* STORED DATA

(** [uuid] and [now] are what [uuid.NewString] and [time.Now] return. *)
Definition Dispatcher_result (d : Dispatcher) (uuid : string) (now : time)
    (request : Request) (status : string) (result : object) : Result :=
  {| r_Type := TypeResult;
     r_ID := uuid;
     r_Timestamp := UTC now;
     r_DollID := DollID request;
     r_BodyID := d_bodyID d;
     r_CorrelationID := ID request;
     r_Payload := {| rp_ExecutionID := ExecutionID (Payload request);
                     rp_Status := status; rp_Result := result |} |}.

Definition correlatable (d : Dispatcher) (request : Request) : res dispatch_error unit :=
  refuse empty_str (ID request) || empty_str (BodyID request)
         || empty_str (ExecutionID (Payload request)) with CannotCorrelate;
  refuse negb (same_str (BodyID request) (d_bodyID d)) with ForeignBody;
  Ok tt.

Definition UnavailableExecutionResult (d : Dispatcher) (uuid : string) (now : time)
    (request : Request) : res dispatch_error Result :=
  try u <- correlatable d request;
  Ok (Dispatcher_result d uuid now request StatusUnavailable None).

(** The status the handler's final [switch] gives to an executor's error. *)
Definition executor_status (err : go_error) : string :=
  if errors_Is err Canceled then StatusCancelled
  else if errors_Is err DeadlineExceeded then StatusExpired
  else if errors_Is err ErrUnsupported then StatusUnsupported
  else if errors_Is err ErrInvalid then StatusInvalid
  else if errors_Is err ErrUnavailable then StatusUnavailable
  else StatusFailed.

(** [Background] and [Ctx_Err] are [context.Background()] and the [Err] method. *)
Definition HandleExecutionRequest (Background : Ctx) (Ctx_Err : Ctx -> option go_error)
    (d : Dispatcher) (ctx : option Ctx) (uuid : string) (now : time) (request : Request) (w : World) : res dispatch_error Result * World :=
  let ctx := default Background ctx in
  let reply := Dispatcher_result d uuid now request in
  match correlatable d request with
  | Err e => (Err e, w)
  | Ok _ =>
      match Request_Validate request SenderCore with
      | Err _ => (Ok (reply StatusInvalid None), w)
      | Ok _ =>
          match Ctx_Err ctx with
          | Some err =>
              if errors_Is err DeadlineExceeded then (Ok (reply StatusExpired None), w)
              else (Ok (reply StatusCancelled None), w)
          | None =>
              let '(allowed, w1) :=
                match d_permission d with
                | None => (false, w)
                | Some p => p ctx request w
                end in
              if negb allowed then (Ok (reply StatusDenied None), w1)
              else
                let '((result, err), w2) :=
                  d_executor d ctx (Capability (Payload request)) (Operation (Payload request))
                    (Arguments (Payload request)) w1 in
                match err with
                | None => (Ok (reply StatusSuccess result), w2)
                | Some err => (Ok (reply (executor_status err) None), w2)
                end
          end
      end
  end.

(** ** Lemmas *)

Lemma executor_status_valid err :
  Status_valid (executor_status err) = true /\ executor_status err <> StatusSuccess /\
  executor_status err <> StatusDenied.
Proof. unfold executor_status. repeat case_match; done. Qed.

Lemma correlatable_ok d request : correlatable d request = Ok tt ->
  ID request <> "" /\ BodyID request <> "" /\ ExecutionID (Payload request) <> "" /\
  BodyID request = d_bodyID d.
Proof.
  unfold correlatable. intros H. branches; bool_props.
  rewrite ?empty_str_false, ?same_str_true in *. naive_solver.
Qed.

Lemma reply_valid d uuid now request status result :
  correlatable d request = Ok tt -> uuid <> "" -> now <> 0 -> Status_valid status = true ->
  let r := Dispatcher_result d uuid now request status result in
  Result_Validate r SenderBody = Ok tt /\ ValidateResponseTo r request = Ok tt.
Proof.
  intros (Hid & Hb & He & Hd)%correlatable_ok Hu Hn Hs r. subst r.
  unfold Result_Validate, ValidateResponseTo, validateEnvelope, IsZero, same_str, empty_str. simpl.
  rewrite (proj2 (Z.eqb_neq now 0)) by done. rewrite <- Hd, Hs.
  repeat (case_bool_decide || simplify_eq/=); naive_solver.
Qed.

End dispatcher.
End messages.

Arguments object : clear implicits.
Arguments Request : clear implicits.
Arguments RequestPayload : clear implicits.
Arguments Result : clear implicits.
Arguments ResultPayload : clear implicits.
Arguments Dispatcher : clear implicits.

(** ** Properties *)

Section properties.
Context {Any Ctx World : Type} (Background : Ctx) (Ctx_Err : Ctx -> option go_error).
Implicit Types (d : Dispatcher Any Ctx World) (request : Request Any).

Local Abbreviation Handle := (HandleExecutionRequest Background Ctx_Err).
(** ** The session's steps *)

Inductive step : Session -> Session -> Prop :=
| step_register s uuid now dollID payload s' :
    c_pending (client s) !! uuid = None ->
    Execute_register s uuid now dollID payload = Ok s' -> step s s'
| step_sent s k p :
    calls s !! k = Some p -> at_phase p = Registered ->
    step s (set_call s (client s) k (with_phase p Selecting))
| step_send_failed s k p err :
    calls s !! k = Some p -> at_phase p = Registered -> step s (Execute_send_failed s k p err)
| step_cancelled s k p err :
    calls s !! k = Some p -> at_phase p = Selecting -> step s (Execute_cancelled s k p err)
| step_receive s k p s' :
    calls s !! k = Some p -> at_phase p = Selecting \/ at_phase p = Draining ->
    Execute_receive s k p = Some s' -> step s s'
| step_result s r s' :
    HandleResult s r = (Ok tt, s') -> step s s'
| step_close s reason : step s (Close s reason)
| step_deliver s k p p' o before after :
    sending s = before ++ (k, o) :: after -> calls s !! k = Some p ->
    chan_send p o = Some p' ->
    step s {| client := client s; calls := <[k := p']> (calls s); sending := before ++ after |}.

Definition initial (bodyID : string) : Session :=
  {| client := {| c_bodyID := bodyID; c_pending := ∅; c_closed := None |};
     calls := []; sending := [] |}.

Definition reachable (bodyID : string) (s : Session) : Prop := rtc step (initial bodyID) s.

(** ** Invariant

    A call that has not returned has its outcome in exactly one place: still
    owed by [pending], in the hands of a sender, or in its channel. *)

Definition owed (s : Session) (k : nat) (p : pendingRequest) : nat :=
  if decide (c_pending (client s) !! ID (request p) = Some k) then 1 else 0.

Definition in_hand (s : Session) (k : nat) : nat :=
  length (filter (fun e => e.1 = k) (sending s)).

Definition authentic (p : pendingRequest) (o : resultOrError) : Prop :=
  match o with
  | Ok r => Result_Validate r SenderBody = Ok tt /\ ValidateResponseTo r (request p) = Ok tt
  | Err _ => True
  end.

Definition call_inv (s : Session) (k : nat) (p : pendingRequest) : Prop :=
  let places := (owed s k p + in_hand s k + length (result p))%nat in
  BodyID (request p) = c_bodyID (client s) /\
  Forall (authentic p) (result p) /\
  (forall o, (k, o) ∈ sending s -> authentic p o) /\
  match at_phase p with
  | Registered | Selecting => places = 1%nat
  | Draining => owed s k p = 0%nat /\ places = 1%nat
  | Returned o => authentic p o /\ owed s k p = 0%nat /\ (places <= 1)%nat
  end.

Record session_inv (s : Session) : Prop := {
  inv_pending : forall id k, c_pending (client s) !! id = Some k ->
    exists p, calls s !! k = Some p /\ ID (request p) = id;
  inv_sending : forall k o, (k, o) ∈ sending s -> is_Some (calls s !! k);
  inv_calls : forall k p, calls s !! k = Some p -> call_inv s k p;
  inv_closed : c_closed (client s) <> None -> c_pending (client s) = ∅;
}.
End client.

* WORK ORDER
Reproduce the entries above exactly, but only the lines between the line holding "refuse negb (same_str" and the line holding "if errors_Is err DeadlineExceeded then (Ok", inclusive.

* SOLUTION TO THIS PROBLEM
  refuse negb (same_str (BodyID request) (d_bodyID d)) with ForeignBody;
  Ok tt.

Definition UnavailableExecutionResult (d : Dispatcher) (uuid : string) (now : time)
    (request : Request) : res dispatch_error Result :=
  try u <- correlatable d request;
  Ok (Dispatcher_result d uuid now request StatusUnavailable None).

(** The status the handler's final [switch] gives to an executor's error. *)
Definition executor_status (err : go_error) : string :=
  if errors_Is err Canceled then StatusCancelled
  else if errors_Is err DeadlineExceeded then StatusExpired
  else if errors_Is err ErrUnsupported then StatusUnsupported
  else if errors_Is err ErrInvalid then StatusInvalid
  else if errors_Is err ErrUnavailable then StatusUnavailable
  else StatusFailed.

(** [Background] and [Ctx_Err] are [context.Background()] and the [Err] method. *)
Definition HandleExecutionRequest (Background : Ctx) (Ctx_Err : Ctx -> option go_error)
    (d : Dispatcher) (ctx : option Ctx) (uuid : string) (now : time) (request : Request) (w : World) : res dispatch_error Result * World :=
  let ctx := default Background ctx in
  let reply := Dispatcher_result d uuid now request in
  match correlatable d request with
  | Err e => (Err e, w)
  | Ok _ =>
      match Request_Validate request SenderCore with
      | Err _ => (Ok (reply StatusInvalid None), w)
      | Ok _ =>
          match Ctx_Err ctx with
          | Some err =>
              if errors_Is err DeadlineExceeded then (Ok (reply StatusExpired None), w)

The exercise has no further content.